■ WORK ITEM
Write out, word for word, every line in the data below from the one containing "Ok (b :: bs)))" to the one containing "a shape-checked per-layer", both of them included.

BEGIN MATERIALS PROVIDED

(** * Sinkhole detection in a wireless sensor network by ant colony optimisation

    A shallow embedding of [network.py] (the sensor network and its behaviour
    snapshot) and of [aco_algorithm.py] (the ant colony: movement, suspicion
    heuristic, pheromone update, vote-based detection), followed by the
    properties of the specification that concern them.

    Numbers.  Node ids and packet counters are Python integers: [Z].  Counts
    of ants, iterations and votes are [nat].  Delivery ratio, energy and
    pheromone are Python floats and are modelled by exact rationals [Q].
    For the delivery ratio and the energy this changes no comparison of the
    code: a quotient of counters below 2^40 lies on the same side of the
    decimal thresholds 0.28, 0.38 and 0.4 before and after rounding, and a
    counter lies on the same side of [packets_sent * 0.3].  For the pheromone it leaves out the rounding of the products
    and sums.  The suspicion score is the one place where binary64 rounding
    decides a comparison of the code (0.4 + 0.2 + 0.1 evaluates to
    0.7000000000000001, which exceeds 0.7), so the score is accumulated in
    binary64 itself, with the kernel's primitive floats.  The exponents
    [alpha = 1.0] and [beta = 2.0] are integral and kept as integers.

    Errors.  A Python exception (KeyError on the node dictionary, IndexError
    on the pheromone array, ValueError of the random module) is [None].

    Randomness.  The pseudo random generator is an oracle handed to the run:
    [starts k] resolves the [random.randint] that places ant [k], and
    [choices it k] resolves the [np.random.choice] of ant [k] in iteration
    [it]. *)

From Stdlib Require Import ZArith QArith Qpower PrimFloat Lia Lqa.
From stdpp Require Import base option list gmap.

END MATERIALS PROVIDED
BEGIN MATERIALS PROVIDED

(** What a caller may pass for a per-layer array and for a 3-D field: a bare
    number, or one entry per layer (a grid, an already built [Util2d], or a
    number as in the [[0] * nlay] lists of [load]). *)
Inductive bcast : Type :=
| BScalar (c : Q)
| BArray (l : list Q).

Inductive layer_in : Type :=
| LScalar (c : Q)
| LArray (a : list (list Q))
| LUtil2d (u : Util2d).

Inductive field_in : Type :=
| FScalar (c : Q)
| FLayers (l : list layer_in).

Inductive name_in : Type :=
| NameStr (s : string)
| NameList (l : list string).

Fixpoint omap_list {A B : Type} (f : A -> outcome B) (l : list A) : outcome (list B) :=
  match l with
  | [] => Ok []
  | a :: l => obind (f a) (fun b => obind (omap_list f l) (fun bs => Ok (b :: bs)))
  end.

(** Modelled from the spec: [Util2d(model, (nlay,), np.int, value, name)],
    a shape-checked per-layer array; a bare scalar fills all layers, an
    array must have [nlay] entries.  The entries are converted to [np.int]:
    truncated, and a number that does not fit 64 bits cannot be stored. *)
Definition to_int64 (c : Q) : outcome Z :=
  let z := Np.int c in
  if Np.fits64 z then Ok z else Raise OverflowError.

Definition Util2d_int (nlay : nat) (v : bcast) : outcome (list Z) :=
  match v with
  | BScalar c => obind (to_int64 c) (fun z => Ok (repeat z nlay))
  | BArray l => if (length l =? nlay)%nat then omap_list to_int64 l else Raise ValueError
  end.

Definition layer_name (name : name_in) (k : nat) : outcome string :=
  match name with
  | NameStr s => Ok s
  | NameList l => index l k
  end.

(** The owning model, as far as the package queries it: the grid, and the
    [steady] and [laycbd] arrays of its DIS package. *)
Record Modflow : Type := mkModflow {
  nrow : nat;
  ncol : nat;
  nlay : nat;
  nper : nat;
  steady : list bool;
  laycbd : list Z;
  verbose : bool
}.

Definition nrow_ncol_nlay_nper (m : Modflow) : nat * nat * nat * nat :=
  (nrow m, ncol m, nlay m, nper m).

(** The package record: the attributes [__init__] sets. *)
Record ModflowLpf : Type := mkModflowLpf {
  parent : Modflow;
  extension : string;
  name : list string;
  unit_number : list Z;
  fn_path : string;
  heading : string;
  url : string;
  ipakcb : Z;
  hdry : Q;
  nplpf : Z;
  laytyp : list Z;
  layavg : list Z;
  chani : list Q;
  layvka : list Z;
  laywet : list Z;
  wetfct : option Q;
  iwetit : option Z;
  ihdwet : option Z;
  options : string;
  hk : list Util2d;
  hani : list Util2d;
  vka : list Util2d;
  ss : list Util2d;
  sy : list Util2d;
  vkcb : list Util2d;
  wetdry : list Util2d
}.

END MATERIALS PROVIDED

■ OUTPUT FOR THIS TASK
  | a :: l => obind (f a) (fun b => obind (omap_list f l) (fun bs => Ok (b :: bs)))
  end.

(** Modelled from the spec: [Util2d(model, (nlay,), np.int, value, name)],
    a shape-checked per-layer array; a bare scalar fills all layers, an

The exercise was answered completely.